(** Merging logs one after the other. *)
Lemma merge_all (ls : list slog) : ∀ s cs t,
  (∀ l, l ∈ ls → log_of_calls s0 l (hist l)) →
  log_of_calls s0 s cs → log_of_calls s0 t (cs ++ flat_map hist ls) →
  res_fold (λ m l, merge_into l m) ls s = Ok t.
Proof using All.
  induction ls as [|l ls IH]; intros s cs t Hl Ls Lt; cbn [res_fold flat_map] in *.
  { rewrite app_nil_r in Lt. by rewrite (log_of_calls_eq _ _ _ _ Ls Lt). }
  rewrite app_assoc in Lt. destruct (log_of_calls_prefix _ _ Hi _ _ _ Lt) as [m Lm].
  unfold merge_into at 1. rewrite (log_of_calls_union _ _ Hi s l m cs (hist l)); [|done|apply Hl; by left|done].
  cbn [res_bind]. apply (IH m (cs ++ hist l)); [|done|done]. intros l' Hl'. apply Hl. by right.
Qed.

Lemma get_merged_run ns sid s :
  nd_clustered nd = true →
  get_merged_stream (nd_mesh nd) ns sid s = res_fold (λ m l, merge_into l m) (peer_logs ns sid) s.
Proof using All.
  intros Hc. unfold get_merged_stream, peer_logs. rewrite Hc.
  generalize (group (ms_snapshots (nd_mesh nd)) (stream_key ns sid)). intros g. revert s.
  induction g as [|[n [p v]] g IH]; intros s; [done|]. cbn [map res_fold fst snd].
  unfold merge_into at 1. destruct (slog_merge p s) as [[]]; cbn [res_bind]; [apply IH|done].
Qed.

Lemma has_peers ns sid :
  nd_clustered nd && has_peer_data (nd_mesh nd) ns sid = negb (bool_decide (peer_logs ns sid = [])).
Proof using All.
  unfold peer_logs, has_peer_data, group. destruct (nd_clustered nd); [|done]. cbn [andb].
  destruct (od_get _ _) as [[|p g]|]; done.
Qed.

Lemma merged_stream_run ns sid t :
  nd_clustered nd = true → log_of_calls s0 t (flat_map hist (logs ns sid)) →
  merged_stream nd ns sid (lookup nd ns sid) = Ok t.
Proof using All.
  intros Hc Lt. unfold merged_stream. unfold logs in Lt. rewrite flat_map_app in Lt.
  assert (∃ s, (let? base := match lookup nd ns sid with Some l => snapshot l | None => fresh_log true end in Ok base)
               = Ok s ∧ log_of_calls s0 s (flat_map hist (local_log ns sid))) as (s & E & Ls).
  { unfold local_log. destruct (lookup nd ns sid) as [l|] eqn:El.
    - rewrite (snapshot_here _ _ _ El). eexists. split; [done|]. cbn. rewrite app_nil_r. by apply (proj1 Hok _ _ _ El).
    - rewrite <- Hc, Hi. eexists. split; [done|]. apply empty_history. }
  destruct (match lookup nd ns sid with Some l => snapshot l | None => fresh_log true end) as [b|]; [|done].
  cbn in E. injection E as ->. cbn [res_bind]. rewrite get_merged_run by done.
  eapply merge_all; [|exact Ls|exact Lt]. intros l Hl. by eapply (proj2 Hok).
Qed.

(** What the peers have of a stream. *)
Lemma remote_run ns sid r :
  nd_clustered nd = true → log_of_calls s0 r (flat_map hist (peer_logs ns sid)) →
  merged_stream nd ns sid None = Ok r.
Proof using All.
  intros Hc Lr. unfold merged_stream. rewrite <- Hc, Hi. cbn [res_bind]. rewrite get_merged_run by done.
  eapply (merge_all _ s0 []); [|apply empty_history|done]. intros l Hl. by eapply (proj2 Hok).
Qed.

Lemma aggregate_one_run sid ns s b cs r t :
  log_of_calls s0 s cs → log_of_calls s0 r (flat_map hist (peer_logs ns sid)) →
  log_of_calls s0 t (cs ++ flat_map hist (logs ns sid)) →
  aggregate_one nd sid (s, b) ns = Ok (t, b || negb (bool_decide (logs ns sid = []))).
Proof using All.
  intros Ls Lr Lt. unfold aggregate_one. unfold logs in Lt. rewrite flat_map_app, app_assoc in Lt.
  destruct (log_of_calls_prefix _ _ Hi _ _ _ Lt) as [m Lm].
  assert (match lookup nd ns sid with
          | Some l => let? s' := snapshot l in let? m' := merge_into s' (s, b).1 in Ok (m', true)
          | None => Ok (s, b) end = Ok (m, b || negb (bool_decide (local_log ns sid = [])))) as ->.
  { unfold local_log in Lm |- *. destruct (lookup nd ns sid) as [l|] eqn:El.
    - rewrite (snapshot_here _ _ _ El). cbn [res_bind fst]. unfold merge_into. cbn [flat_map] in Lm. rewrite app_nil_r in Lm.
      rewrite (log_of_calls_union _ _ Hi s _ m cs (hist (st_backend (tl_log l))));
        [|done|by apply (proj1 Hok _ _ _ El)|done]. cbn. by rewrite orb_true_r.
    - cbn in Lm. rewrite app_nil_r in Lm. rewrite (log_of_calls_eq _ _ _ _ Ls Lm). cbn. by rewrite orb_false_r. }
  cbn [res_bind fst]. rewrite has_peers. unfold logs.
  destruct (peer_logs ns sid) as [|p ps] eqn:Ep.
  - cbn in Lt |- *. rewrite app_nil_r in *. by rewrite (log_of_calls_eq _ _ _ _ Lm Lt).
  - rewrite bool_decide_eq_false_2 by done. cbn [negb].
    assert (nd_clustered nd = true) as Hc.
    { unfold peer_logs in Ep. by destruct (nd_clustered nd). }
    rewrite <- Ep in *. rewrite (remote_run ns sid r Hc Lr). cbn [res_bind]. unfold merge_into.
    rewrite (log_of_calls_union _ _ Hi m r t _ _ Lm Lr Lt). cbn [res_bind].
    rewrite bool_decide_eq_false_2; [by rewrite orb_true_r|]. rewrite Ep. by destruct (local_log ns sid).
Qed.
□ □ □ □ □ □ □
- **Instructions to follow**
Go over the entries above and tally the lines holding "group"; please answer with the number alone.

- **Response**
2